CHICKEN does not switch barriers, it always uses a Brooks-style read 
barrier to reference the current object version. From the paper, section 
4.2:

"In contrast to STOPLESS’ moving of objects field-by-field from the 
original to the new location, CHICKEN completely copies an object to its 
new location and then lets all program threads switch to working on the 
new location. Thus, either the from-space object contains the most
up-to-date state, or the to-space does. This property is useful for read 
performance, as it allows field reads to be implemented using a simple 
wait-free Brooks-style barrier, rather than the heavier barriers of 
STOPLESS or CLOVER. These other collectors require reads to do per-field 
checks to see where the latest version of a field is—such a check in 
practice requires more indirection than the Brooks barrier. [...] To 
summarize, CHICKEN requires only a Brooks-style read barrier and a 
wait-free “aborting” write barrier that in the fast path only requires a 
read operation and a branch followed by the original write operation."

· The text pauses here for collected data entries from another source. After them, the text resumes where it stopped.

(** [E] is the error type of the adapter, and [transport_fenced] is [errors.Is(err, ErrFenced)] on it. *)
Record Transport (W E : Type) := MkTransport {
  AcquireEpoch : Role → io W E FencingToken;
  DescribeEpoch : Role → io W E (FencingToken * bool);
  ReadPartition : TopicPartition → io W E (list StateRecord);
  Append : TopicPartition → bytes → bytes → io W E unit;
  WriteLease : TopicPartition → FencingToken → bytes → bytes → io W E unit;
  transport_fenced : E → bool
}.
Arguments AcquireEpoch {W E}.
Arguments DescribeEpoch {W E}.
Arguments ReadPartition {W E}.
Arguments Append {W E}.
Arguments WriteLease {W E}.
Arguments transport_fenced {W E}.

(** A clock and the context of the call. [select_After] is the [select] of [wait]: it returns when the
    clock signals, or with the context error when the caller cancels first. *)
Record Clock (W : Type) := MkClock {
  NowMillis : W → Z * W;
  ctx_Err : W → option ctx_error * W;
  select_After : Duration → W → option ctx_error * W
}.
Arguments NowMillis {W}.
Arguments ctx_Err {W}.
Arguments select_After {W}.

(** ** Settings *)

Definition DefaultPollInterval : Duration := Second.

Record settings (W : Type) := MkSettings {
  set_topic : bytes;
  set_partitions : Z;
  set_lease : LeaseConfig;
  set_clock : Clock W;
  set_pollInterval : Duration
}.
Arguments MkSettings {W}.
Arguments set_topic {W}.
Arguments set_partitions {W}.
Arguments set_lease {W}.
Arguments set_clock {W}.
Arguments set_pollInterval {W}.

Inductive option_error :=
| EmptyTopic
| TooFewPartitions (partitions : Z)
| ZeroLeaseConfig
| LeaseConfigFault (e : lease_config_error)
| NilClock
| BadPollInterval (interval : Duration).

(** The reasons that end a leadership, and what the calls of this file report. *)
Inductive Error (E : Type) :=
| NilReader
| NilCoordinator
| NilTransport
| NoRole
| NoMember
| OptionFault (e : option_error)
| PartitionFault (e : partition_error)
| ContextError (e : ctx_error)
| ReadFault (role : Role) (e : E)
| StateFault (role : Role) (e : apply_error)
| DescribeFault (role : Role) (e : E)
| RegisterFault (member : MemberID) (role : Role) (e : E)
| MintFault (role : Role) (e : E)
| LeaseWriteFault (role : Role) (e : E)
| RenewFault (role : Role) (e : E)
| ClearFault (role : Role) (e : E)
| Fenced (role : Role)
| NotHeld (role : Role)
| Expired (role : Role) (deadline : Z) (e : Error E).
Arguments NilReader {E}.
Arguments NilCoordinator {E}.
Arguments NilTransport {E}.
Arguments NoRole {E}.
Arguments NoMember {E}.
Arguments OptionFault {E}.
Arguments PartitionFault {E}.
Arguments ContextError {E}.
Arguments ReadFault {E}.
Arguments StateFault {E}.
Arguments DescribeFault {E}.
Arguments RegisterFault {E}.
Arguments MintFault {E}.
Arguments LeaseWriteFault {E}.
Arguments RenewFault {E}.
Arguments ClearFault {E}.
Arguments Fenced {E}.
Arguments NotHeld {E}.
Arguments Expired {E}.

(** [errors.Is(err, ErrFenced)] and [errors.Is(err, ErrNotHeld)]: every wrapper of the package uses
    [%w], so the test reaches the error inside. *)
Fixpoint is_fenced {E} (fenced : E → bool) (e : Error E) : bool :=
  match e with
  | ReadFault _ e | DescribeFault _ e | RegisterFault _ _ e | MintFault _ e | LeaseWriteFault _ e
  | RenewFault _ e | ClearFault _ e => fenced e
  | Fenced _ => true
  | Expired _ _ e => is_fenced fenced e
  | _ => false
  end.

Fixpoint is_not_held {E} (e : Error E) : bool :=
  match e with NotHeld _ => true | Expired _ _ e => is_not_held e | _ => false end.

Section Settings.
Context {W : Type} (SystemClock : Clock W).

(** An option is a function on the settings. *)
Definition Option : Type := settings W → result option_error (settings W).

Definition default_settings : settings W :=
  MkSettings StateTopic DefaultPartitions DefaultLeaseConfig SystemClock DefaultPollInterval.

Fixpoint apply_options (options : list Option) (applied : settings W)
    : result option_error (settings W) :=
  match options with
  | [] => Ok applied
  | option :: options => let* applied := option applied in apply_options options applied
  end.

Definition newSettings (options : list Option) : result option_error (settings W) :=
  apply_options options default_settings.

Definition partitionOf (s : settings W) (role : Role) : result partition_error TopicPartition :=
  let* partition := RolePartition role (set_partitions s) in
  Ok (MkTopicPartition (set_topic s) partition).

Definition WithTopic (topic : bytes) : Option := λ s,
  check! bool_decide (topic ≠ []) else EmptyTopic in
  Ok (MkSettings topic (set_partitions s) (set_lease s) (set_clock s) (set_pollInterval s)).

Definition WithPartitions (partitions : Z) : Option := λ s,
  check! bool_decide (¬ partitions < 1) else TooFewPartitions partitions in
  Ok (MkSettings (set_topic s) partitions (set_lease s) (set_clock s) (set_pollInterval s)).

Definition set_config (s : settings W) (config : LeaseConfig) : settings W :=
  MkSettings (set_topic s) (set_partitions s) config (set_clock s) (set_pollInterval s).

Definition WithLeaseConfig (config : LeaseConfig) : Option := λ s,
  check! bool_decide (¬ duration config ≤ 0) else ZeroLeaseConfig in Ok (set_config s config).

Definition WithLeaseDuration (extent : Duration) : Option := λ s,
  let* config := rmap_err LeaseConfigFault
    (NewLeaseConfig extent (renewInterval (set_lease s)) (challengeStagger (set_lease s))) in
  Ok (set_config s config).

Definition WithRenewInterval (interval : Duration) : Option := λ s,
  let* config := rmap_err LeaseConfigFault
    (NewLeaseConfig (duration (set_lease s)) interval (challengeStagger (set_lease s))) in
  Ok (set_config s config).

Definition WithChallengeStagger (stagger : Duration) : Option := λ s,
  let* config := rmap_err LeaseConfigFault
    (NewLeaseConfig (duration (set_lease s)) (renewInterval (set_lease s)) stagger) in
  Ok (set_config s config).

Definition WithClock (clock : option (Clock W)) : Option := λ s,
  match clock with
  | None => Err NilClock
  | Some clock => Ok (MkSettings (set_topic s) (set_partitions s) (set_lease s) clock (set_pollInterval s))
  end.

Definition WithPollInterval (interval : Duration) : Option := λ s,
  check! bool_decide (¬ interval ≤ 0) else BadPollInterval interval in
  Ok (MkSettings (set_topic s) (set_partitions s) (set_lease s) (set_clock s) interval).
End Settings.
Arguments Option : clear implicits.

(** ** Waiting *)

Definition millisUntil (instant nowMillis : Z) : Duration :=
  if instant <=? nowMillis then 0 else int64 (int64 (instant - nowMillis) * Millisecond).

Definition wait {W E} (clock : Clock W) (extent : Duration) : io W (Error E) unit :=
  λ w, let '(cancelled, w) := ctx_Err clock w in
  match cancelled with
  | Some e => (Err (ContextError e), w)
  | None =>
      if extent <=? 0 then (Ok tt, w)
      else let '(cancelled, w) := select_After clock extent w in
           match cancelled with Some e => (Err (ContextError e), w) | None => (Ok tt, w) end
  end.

(** ** Reads *)

Section Reads.
Context {W E : Type} (SystemClock : Clock W).

Definition RoleTopicPartition (role : Role) (options : list (Option W)) : result (Error E) TopicPartition :=
  let* applied := rmap_err OptionFault (newSettings SystemClock options) in
  rmap_err PartitionFault (partitionOf applied role).

Definition readRoleState (reader : Transport W E) (partition : TopicPartition) (role : Role)
    : io W (Error E) RoleState :=
  do* records := io_map_err (ReadFault role) (ReadPartition reader partition) in
  io_lift (rmap_err (StateFault role) (BuildRoleState role records)).

Definition DescribeRoleState (reader : option (Transport W E)) (role : Role) (options : list (Option W))
    : io W (Error E) RoleState :=
  match reader with
  | None => io_fail NilReader
  | Some reader =>
      do* applied := io_lift (rmap_err OptionFault (newSettings SystemClock options)) in
      do* partition := io_lift (rmap_err PartitionFault (partitionOf applied role)) in
      readRoleState reader partition role
  end.

Record LeadershipStatus := MkStatus { status_Role : Role; status_Token : FencingToken; status_Held : bool }.

Definition Authoritative (s : LeadershipStatus) (token : FencingToken) : bool :=
  status_Held s && bool_decide (status_Token s = token).

Definition DescribeLeadership (coordinator : option (Transport W E)) (role : Role)
    : io W (Error E) LeadershipStatus :=
  match coordinator with
  | None => io_fail NilCoordinator
  | Some coordinator =>
      do* (token, held) := io_map_err (DescribeFault role) (DescribeEpoch coordinator role) in
      if held : bool then io_ret (MkStatus role token true)
      else io_ret (MkStatus role NoEpoch false)
  end.
End Reads.

(** ** Acquisition *)

(** The fields of a [Leadership] that no call changes, and the lease it starts with. *)
Record Leadership (W E : Type) := MkLeadership {
  lead_role : Role;
  lead_member : MemberID;
  lead_token : FencingToken;
  lead_partition : TopicPartition;
  lead_writer : Transport W E;
  lead_config : LeaseConfig;
  lead_clock : Clock W;
  lead_retry : Duration;
  lead_first : Lease
}.
Arguments MkLeadership {W E}.
Arguments lead_role {W E}.
Arguments lead_member {W E}.
Arguments lead_token {W E}.
Arguments lead_partition {W E}.
Arguments lead_writer {W E}.
Arguments lead_config {W E}.
Arguments lead_clock {W E}.
Arguments lead_retry {W E}.
Arguments lead_first {W E}.
Lemma sys_inv_step s s' : sstep l s s' → sys_inv s → sys_inv s'.
Proof.
  intros Hs (Hd & Ho & Hc & Hts & Hlog). destruct Hs as [h h' ts i p p' log new Hi Hp| |]; cbn in *.
  - pose proof (hstep_le _ _ _ _ _ Hp) as (He & Hon & _).
    pose proof (Forall_lookup_1 _ _ _ _ Hts Hi) as Hord.
    destruct (hstep_inv _ _ _ _ _ Hp Hd Ho Hc Hord) as (Hd' & Ho' & Hc' & Hp' & Hnew).
    split_and!; cbn; try done.
    + apply Forall_insert; [|done]. eapply Forall_impl; [done|]. intros q. apply orderly_mono; [|done].
      rewrite !bool_decide_eq_true. intros H. by rewrite He.
    + intros lease [?|?]%elem_of_app; auto.
  - split_and!; cbn; try done. apply Forall_app. split; [done|]. apply Forall_singleton.
    apply Renew_orderly. intros; constructor.
  - split_and!; cbn; try done. apply Forall_app. split; [done|].
    apply Forall_singleton, Resign_orderly.
Qed.

Lemma sys_inv_reachable rounds s :
  own_lease (lead_first l) → rtc (sstep l) (sys_start l rounds) s → sys_inv s.
Proof.
  intros Hl Hr. pose proof (sys_inv_start rounds Hl) as H. revert H.
  induction Hr; eauto using sys_inv_step.
Qed.

Lemma sstep_le s s' : sstep l s s' → handle_le (sys_handle s) (sys_handle s').
Proof. intros []; cbn; try done. by eapply hstep_le. Qed.

Lemma steps_le s s' : rtc (sstep l) s s' → handle_le (sys_handle s) (sys_handle s').
Proof.
  induction 1 as [|s1 s2 s3 H%sstep_le _ (He & Ho & Hc)]; [done|]. destruct H as (He' & Ho' & Hc').
  split_and!; auto. intros Hs. rewrite He; [auto|]. by rewrite He'.
Qed.
End LifeCycle.

(** C11: the life cycle of a leadership, for every interleaving of the background loop with any number
    of calls of [Renew] and [Resign]. The done channel is closed at most once (a second close would
    panic); from the close on [Err] reports a reason, and the reason never changes; the loop is only
    cancelled after the close; and every lease record that the handle commits names its member and its
    token, with the deadline of its policy. *)
Theorem leadership_lifecycle {W E} (l : Leadership W E) rounds s :
  own_lease l (lead_first l) → rtc (sstep l) (sys_start l rounds) s →
  (h_done (sys_handle s) ≤ 1)%nat ∧
  (h_done (sys_handle s) = 1%nat → is_Some (h_err (sys_handle s))) ∧
  (h_cancelled (sys_handle s) = true → h_done (sys_handle s) = 1%nat) ∧
  (∀ s' e, rtc (sstep l) s s' → h_err (sys_handle s) = Some e → h_err (sys_handle s') = Some e) ∧
  (∀ lease, Some lease ∈ sys_log s → own_lease l lease).
Proof.
  intros Hl Hr. destruct (sys_inv_reachable l rounds s Hl Hr) as (Hd & Ho & Hc & _ & Hlog).
  split_and!; [| | | |done].
  - rewrite Hd. case_match; lia.
  - rewrite Hd. destruct (h_once _); [auto|done].
  - intros H. by rewrite Hd, Hc.
  - intros s' e (He & _ & _)%steps_le Hs. by rewrite He.
Qed.

(** One step of one goroutine, on a concrete system. *)
Tactic Notation "thread_step" constr(i) uconstr(step) :=
  eapply rtc_l; [eapply (step_thread _ _ _ _ i); [reflexivity|apply step]|].

(** A resignation can be undone by a concurrent renewal. When a renewal passed its check before the
    resignation began, the broker still accepts its write, since the token did not change; the lease
    that it commits after the tombstone is live, so the standbys wait for its deadline although
    [Resign] returned without an error. *)
Theorem renewal_outlives_resignation {W E} (l : Leadership W E) rounds now :
  ∃ s lease, rtc (sstep l) (sys_start l rounds) s ∧ Ret (Ok tt) ∈ sys_threads s ∧
    h_err (sys_handle s) = Some (NotHeld (lead_role l)) ∧ h_done (sys_handle s) = 1%nat ∧
    sys_log s = [Some (lead_first l); None; Some lease] ∧
    lease = Grant (lead_config l) (lead_member l) (lead_token l) now.
Proof.
  unfold sys_start. eexists _, _. split.
  { eapply rtc_l; [apply step_call_Renew|]. eapply rtc_l; [apply step_call_Resign|].
    (* The renewal checks [Err], reads the clock, and is about to write. *)
    thread_step 1%nat step_ReadErr.
    thread_step 1%nat (step_Now _ _ now).
    (* The resignation runs to its end. *)
    thread_step 2%nat step_ReadErr.
    thread_step 2%nat step_SetErr.
    thread_step 2%nat step_CloseOnce.
    thread_step 2%nat step_Cancel.
    thread_step 2%nat step_Commits.
    (* The write of the renewal commits. *)
    thread_step 1%nat step_Commits.
    apply rtc_refl. }
  cbn. split_and!; try done. set_solver.
Qed.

The read op in the write barrier is simply a header tag check. While 
read barriers are typically prohibitively expensive, the Brooks 
barrier's overhead on overall runtime seems modest from the benchmarks 
I've read (~5-10% IIRC). It's the only significant overhead over 
stop-the-world that CHICKEN introduces. The code for these barriers are 
Fig1 and Fig2.

CHICKEN is a significant simplification of the techniques used in 
STOPLESS, and they do describe it in quite some detail in sections 
4.3-4.5. Furthermore, the amount to be copied in one collection cycle is 
configurable, so it's quite a promising set of tradeoffs.